→ **Assignment**
Of the material below, the lines to be retyped are those from the line containing "intros H1 H2" through the line containing "Class SafeLower (P", inclusive; reproduce them exactly.

→ **Dataset records**
--- START ---

Definition dev_inv (d : uart_dev) : Prop := dev_ok d /\ shape d = sz.

Lemma safe_tame g : tame sz g -> safe dev_inv (modify g).
Proof. intros H. apply safe_modify. intros d [H1 H2]. by apply H. Qed.

Lemma load_poll_safe id : id ∈ sz.2 -> safe dev_inv (load_poll id).
Proof.
  intros Hid d [Hd Hs]. rewrite <- Hs in Hid. unfold load_poll. apply wpl_bind, wpl_get. unfold shape in Hid. cbn [snd] in Hid.
  apply elem_of_dom in Hid as [p ->]. by apply wpl_ret.
Qed.

Lemma store_poll_safe id q : id ∈ sz.2 -> safe dev_inv (store_poll id q).
Proof. intros Hid. by apply safe_tame, tame_polls. Qed.

Lemma notify_safe ev slots : slots_ok sz slots -> safe dev_inv (notify_all ev slots).
Proof.
  induction 1 as [|slot slots Hs _ IH]; [apply safe_ret|]. cbn [notify_all]. apply safe_bind; [|done].
  destruct slot as [id|]; [|apply safe_ret]. cbn [notify_one]. specialize (Hs id eq_refl).
  apply safe_bind; [by apply load_poll_safe|]. intros p. by apply store_poll_safe.
Qed.

Lemma pollnotify_safe ev : safe dev_inv (uart_pollnotify ev).
Proof. apply safe_get_bind. intros d [Hd Hs]. apply notify_safe. rewrite <- Hs. exact (proj1 (polls_slots d) (dk_polls _ Hd)). Qed.

Ltac flags := apply safe_tame, tame_flag; intros ?; cbn; unfold sem_post; split_and!; try done; lia.

Lemma wake_safe : safe dev_inv wake_recv /\ safe dev_inv wake_xmit.
Proof. split; apply safe_bind; try apply safe_get; intros d; apply safe_if; try apply safe_ret; apply safe_bind; try intros _; flags. Qed.

Lemma datareceived_safe : safe dev_inv uart_datareceived.
Proof. apply safe_bind; [apply pollnotify_safe|]. intros _. apply wake_safe. Qed.

Lemma datasent_safe : safe dev_inv uart_datasent.
Proof. apply safe_bind; [apply pollnotify_safe|]. intros _. apply wake_safe. Qed.

Lemma connected_safe b : safe dev_inv (uart_connected b).
Proof.
  apply safe_bind; [flags|]. intros _. apply safe_if; [|apply safe_ret].
  apply safe_bind; [apply pollnotify_safe|]. intros _. apply safe_bind; [|intros _]; apply wake_safe.
Qed.

Lemma ub_sem_ok v b : ring_ok b -> ring_ok (set_ub_sem v b) /\ ub_size (set_ub_sem v b) = ub_size b.
Proof. intros [A B C D]. split; [by constructor|done]. Qed.

Lemma reset_sem_safe : safe dev_inv uart_reset_sem.
Proof.
  do 4 (apply safe_bind; [first [flags|apply safe_tame, tame_xmit, ub_sem_ok|apply safe_tame, tame_recv, ub_sem_ok]|intros _]). flags.
Qed.

(** *** Characters *)

Lemma pop_safe b : ring_ok b -> exists c, load_char b (ub_tail b) = Ret c /\ ring_ok (set_ub_tail (next_index b (ub_tail b)) b).
Proof.
  intros [H1 H2 H3 H4]. unfold load_char. rewrite (proj2 (Z.ltb_ge _ _)) by lia.
  destruct (lookup_lt_is_Some_2 (ub_buffer b) (Z.to_nat (ub_tail b)) ltac:(lia)) as [c ->]. exists c. split; [done|].
  constructor; cbn; [done|by apply next_index_ok|done|done].
Qed.

Lemma pop_recv_safe : safe dev_inv pop_recv.
Proof.
  intros d [[A B C D E] Hs]. destruct (pop_safe _ B) as (c & Hc & Hr). unfold pop_recv. apply wpl_bind, wpl_get. rewrite Hc.
  apply wpl_bind. cbn. by split; [constructor|].
Qed.

Lemma push_safe b h ch : ring_ok b -> 0 <= h < ub_size b ->
  exists b', store_char b (ub_head b) ch = Ret b' /\ ring_ok (set_ub_head h b') /\ ub_size b' = ub_size b.
Proof.
  intros [H1 H2 H3 H4] Hh. unfold store_char. rewrite (proj2 (Z.leb_le _ _)), (proj2 (Z.ltb_lt _ _)) by lia. eexists. split; [done|].
  split; [|done]. constructor; cbn; [done|done|done|by rewrite length_insert].
Qed.

Lemma push_xmit_safe h ch : 0 <= h < sz.1.1 -> safe dev_inv (push_xmit h ch).
Proof.
  intros Hh d [[A B C D E] Hs]. rewrite <- Hs in Hh. destruct (push_safe (xmit d) h ch A Hh) as (b' & Hb & Hr & Es). unfold push_xmit.
  apply wpl_bind, wpl_get. rewrite Hb. apply wpl_bind. cbn. split; [by constructor|]. rewrite <- Hs. unfold shape. cbn. by rewrite Es.
Qed.

End Dev.

(** ** The lower half *)

Section Port.
Context {P : Type} (LI : P -> Prop) (sz : Z * Z * gset nat).

Definition port_inv (p : port P) : Prop := dev_inv sz (serdev p) /\ LI (priv p).

Lemma safe_zoom {S T A} (invS : S -> Prop) (invT : T -> Prop) proj inj (m : M S A) :
  (forall t, invT t -> invS (proj t)) -> (forall s t, invT t -> invS s -> invT (inj s t)) ->
  safe invS m -> safe invT (zoom proj inj m).
Proof.
  intros H1 H2 Hm t Ht. apply wpl_zoom. eapply wpl_mono; [by apply Hm, H1|]. intros a s Hs. by apply H2.
Qed.

Lemma safe_on_dev {A} (m : MD A) : safe (dev_inv sz) m -> safe port_inv (on_dev m).
Proof. apply safe_zoom; [by intros p []|]. intros d p [_ Hp] Hd. by split. Qed.

End Port.

(** What a lower half promises. *)

Class SafeLower (P E : Type) `{uart_ops P} (handle : E -> M (port P) unit) (LI : P -> Prop) (benign : E -> Prop) := {
  sl_setup : forall sz, safe (port_inv LI sz) op_setup;
  sl_shutdown : forall sz, safe (port_inv LI sz) op_shutdown;
  sl_attach : forall sz, safe (port_inv LI sz) op_attach;
  sl_detach : forall sz, safe (port_inv LI sz) op_detach;
  sl_ioctl : forall sz req, safe (port_inv LI sz) (op_ioctl req);
  sl_rxint : forall sz b, safe (port_inv LI sz) (op_rxint b);
  sl_txint : forall sz b, safe (port_inv LI sz) (op_txint b);
  sl_txempty : forall sz, safe (port_inv LI sz) op_txempty;
  sl_handle : forall sz e, benign e -> safe (port_inv LI sz) (handle e)
}.

(** ** The upper half *)

Section Upper.
Context {P E : Type} `{Hops : uart_ops P} (handle : E -> M (port P) unit) (LI : P -> Prop) (benign : E -> Prop).
Context `{Hlow : !SafeLower P E handle LI benign} (sz : Z * Z * gset nat).

Definition benign_event (ev : event E) : Prop := match ev with Irq e => benign e | Signal => True end.
Definition benign_sched (l : list (batch E)) : Prop := Forall (fun b => Forall benign_event (b_events b)) l.

Definition sys_inv (s : sys P E) : Prop := port_inv LI sz (prt s) /\ benign_sched (sched s).

Lemma safe_port {A} (m : M (port P) A) : safe (port_inv LI sz) m -> safe sys_inv (on_port m).
Proof. apply safe_zoom; [by intros s []|]. intros p s [_ Hs] Hp. by split. Qed.

Lemma safe_udev {A B} (f : uart_dev -> A) (k : A -> M (sys P E) B) :
  (forall d, dev_ok d -> shape d = sz -> safe sys_inv (k (f d))) -> safe sys_inv (udev f ≫= k).
Proof. intros H. apply safe_gets_bind. intros s [[[H1 H2] _] _]. by apply H. Qed.

Lemma safe_on_udev {A} (m : MD A) : safe (dev_inv sz) m -> safe sys_inv (on_udev m).
Proof. intros H. by apply safe_port, safe_on_dev. Qed.

Lemma safe_dev_modify g : tame sz g -> safe sys_inv (on_udev (modify g)).
Proof. intros H. by apply safe_on_udev, safe_tame. Qed.

(** *** Interrupts and semaphores *)

Lemma serve_safe l : Forall benign_event l -> safe (port_inv LI sz) (serve handle l).
Proof using Hlow.
  induction 1 as [|[e|] l He _ IH]; [apply safe_ret| |exact IH]. apply safe_bind; [by apply sl_handle|]. by intros _.
Qed.

Lemma irq_safe : safe sys_inv (irq_point handle).
Proof using Hlow.
  apply safe_get_bind. intros s [_ Hs]. destruct (sched s) as [|b l]; [apply safe_ret|]. apply Forall_cons in Hs as [Hb Hl].
  apply safe_bind; [apply safe_modify; by intros s' [H1 _]|]. intros _. by apply safe_port, serve_safe.
Qed.

Definition counts (r : semref) : Prop := forall v, 0 <= v -> tame sz (sem_set r v).
Definition locks (r : semref) : Prop := tame sz (fun d => sem_set r (sem_post (sem_get r d)) d).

--- END ---

→ **Solution to this exercise**
  intros H1 H2 Hm t Ht. apply wpl_zoom. eapply wpl_mono; [by apply Hm, H1|]. intros a s Hs. by apply H2.
Qed.

Lemma safe_on_dev {A} (m : MD A) : safe (dev_inv sz) m -> safe port_inv (on_dev m).
Proof. apply safe_zoom; [by intros p []|]. intros d p [_ Hp] Hd. by split. Qed.

End Port.

(** What a lower half promises. *)

Class SafeLower (P E : Type) `{uart_ops P} (handle : E -> M (port P) unit) (LI : P -> Prop) (benign : E -> Prop) := {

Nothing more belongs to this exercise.